CASP-Net: Rethinking Video Saliency Prediction from an Audio-VisualConsistency Perceptual Perspective
This work improves video saliency prediction for applications like video analysis and human-computer interaction, representing an incremental advance by focusing on consistency correction.
The paper tackles the problem of video saliency prediction by addressing the negative effects of temporal inconsistency between audio and visual modalities, proposing CASP-Net which outperforms state-of-the-art methods on six challenging datasets.

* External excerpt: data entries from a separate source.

(** X11: in a reachable store the owner of a task list gets from
    GET /api/shares/:taskListId exactly the shares of that list, newest
    first, each with the identifier and address of its user, no two for the
    same user and none for the owner; for a list that does not exist the
    route answers 404. *)
Theorem owner_sees_shares_of_list s userId taskListId :
  reachable s ->
  (prisma.taskList.findUnique s taskListId = None ->
   shares_get s userId taskListId = mkRead 404 (RError "Task list not found"))
  /\ (forall l,
        prisma.taskList.findUnique s taskListId = Some l ->
        TaskList.ownerId l = userId ->
        exists shares,
          shares_get s userId taskListId = mkRead 200 (RShares shares)
          /\ map fst shares = rev (shares_of s taskListId)
          /\ (forall sh, In sh (map fst shares)
                         <-> In sh (task_list_shares s)
                             /\ TaskListShare.taskListId sh = taskListId)
          /\ (forall sh user,
                In (sh, user) shares ->
                exists u, In u (users s) /\ User.id u = TaskListShare.userId sh
                          /\ user = Some (User.id u, User.email u))
          /\ (forall sh, In sh (map fst shares) -> TaskListShare.userId sh <> userId)
          /\ NoDup (map (fun e => TaskListShare.userId (fst e)) shares)).
Proof.
  intros Hreach. pose proof (reachable_ok Hreach) as Hok.
  pose proof (reachable_wf Hreach) as (_ & [R1 R2 R3] & _).
  split; [intros Hnone; unfold shares_get; now rewrite Hnone|].
  intros l Hl Hown. unfold shares_get. rewrite Hl, Hown, String.eqb_refl. simpl.
  eexists. split; [reflexivity|].
  assert (Hin : forall sh, In sh (rev (shares_of s taskListId))
                           <-> In sh (task_list_shares s)
                               /\ TaskListShare.taskListId sh = taskListId).
  { intros sh. rewrite <- in_rev. unfold shares_of. now rewrite filter_In, String.eqb_eq. }
  rewrite map_fst_with_users.
  split; [reflexivity|]. split; [exact Hin|]. split; [|split].
  - intros sh user Hsh. unfold with_users in Hsh. apply in_map_iff in Hsh.
    destruct Hsh as [sh0 [[= <- <-] Hsh0]]. apply Hin in Hsh0. destruct Hsh0 as [Hsh0 _].
    destruct (has_key_found _ _ _ (R2 sh0 Hsh0)) as [u Hu].
    unfold select_id_email, prisma.user.findUnique_id. rewrite Hu.
    apply find_by_Some in Hu. destruct Hu as [Huin Huid]. exists u. auto.
  - intros sh Hsh Hself. apply Hin in Hsh. destruct Hsh as [Hsh Hshl].
    apply find_by_Some in Hl. destruct Hl as [Hlin Hlid].
    apply (ok_no_self_share Hok sh l Hsh Hlin); congruence.
  - rewrite <- (map_map fst TaskListShare.userId), map_fst_with_users, map_rev.
    apply NoDup_rev. now apply list_shares_users_NoDup.
Qed.

Lemma view_ids_of_shares s (F : list TaskListShare.t) :
  (forall sh, In sh F ->
              has_key TaskList.id (TaskListShare.taskListId sh) (task_lists s) = true) ->
  map (fun v => TaskList.id (view_taskList v))
      (flat_map
         (fun share =>
            match prisma.taskList.findUnique s (TaskListShare.taskListId share) with
            | Some taskList =>
                [view_of s taskList (tasks_of s (TaskList.id taskList))
                         (TaskListShare.permission share) false]
            | None => []
            end) F)
  = map TaskListShare.taskListId F.
Proof.
  induction F as [|sh F IH]; simpl; intros Hrefs; [reflexivity|].
  destruct (has_key_found _ _ _ (Hrefs sh (or_introl eq_refl))) as [l Hl].
  unfold prisma.taskList.findUnique at 1. rewrite Hl. simpl.
  apply find_by_Some in Hl. destruct Hl as [_ ->]. f_equal. apply IH.
  intros x Hx. apply Hrefs. now right.
Qed.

Incorporating the audio stream enables Video Saliency Prediction (VSP) to imitate the selective attention mechanism of human brain. By focusing on the benefits of joint auditory and visual information, most VSP methods are capable of exploiting semantic correlation between vision and audio modalities but ignoring the negative effects due to the temporal inconsistency of audio-visual intrinsics. Inspired by the biological inconsistency-correction within multi-sensory information, in this study, a consistency-aware audio-visual saliency prediction network (CASP-Net) is proposed, which takes a comprehensive consideration of the audio-visual semantic interaction and consistent perception. In addition a two-stream encoder for elegant association between video frames and corresponding sound source, a novel consistency-aware predictive coding is also designed to improve the consistency within audio and visual representations iteratively. To further aggregate the multi-scale audio-visual information, a saliency decoder is introduced for the final saliency map generation. Substantial experiments demonstrate that the proposed CASP-Net outperforms the other state-of-the-art methods on six challenging audio-visual eye-tracking datasets. For a demo of our system please see our project webpage.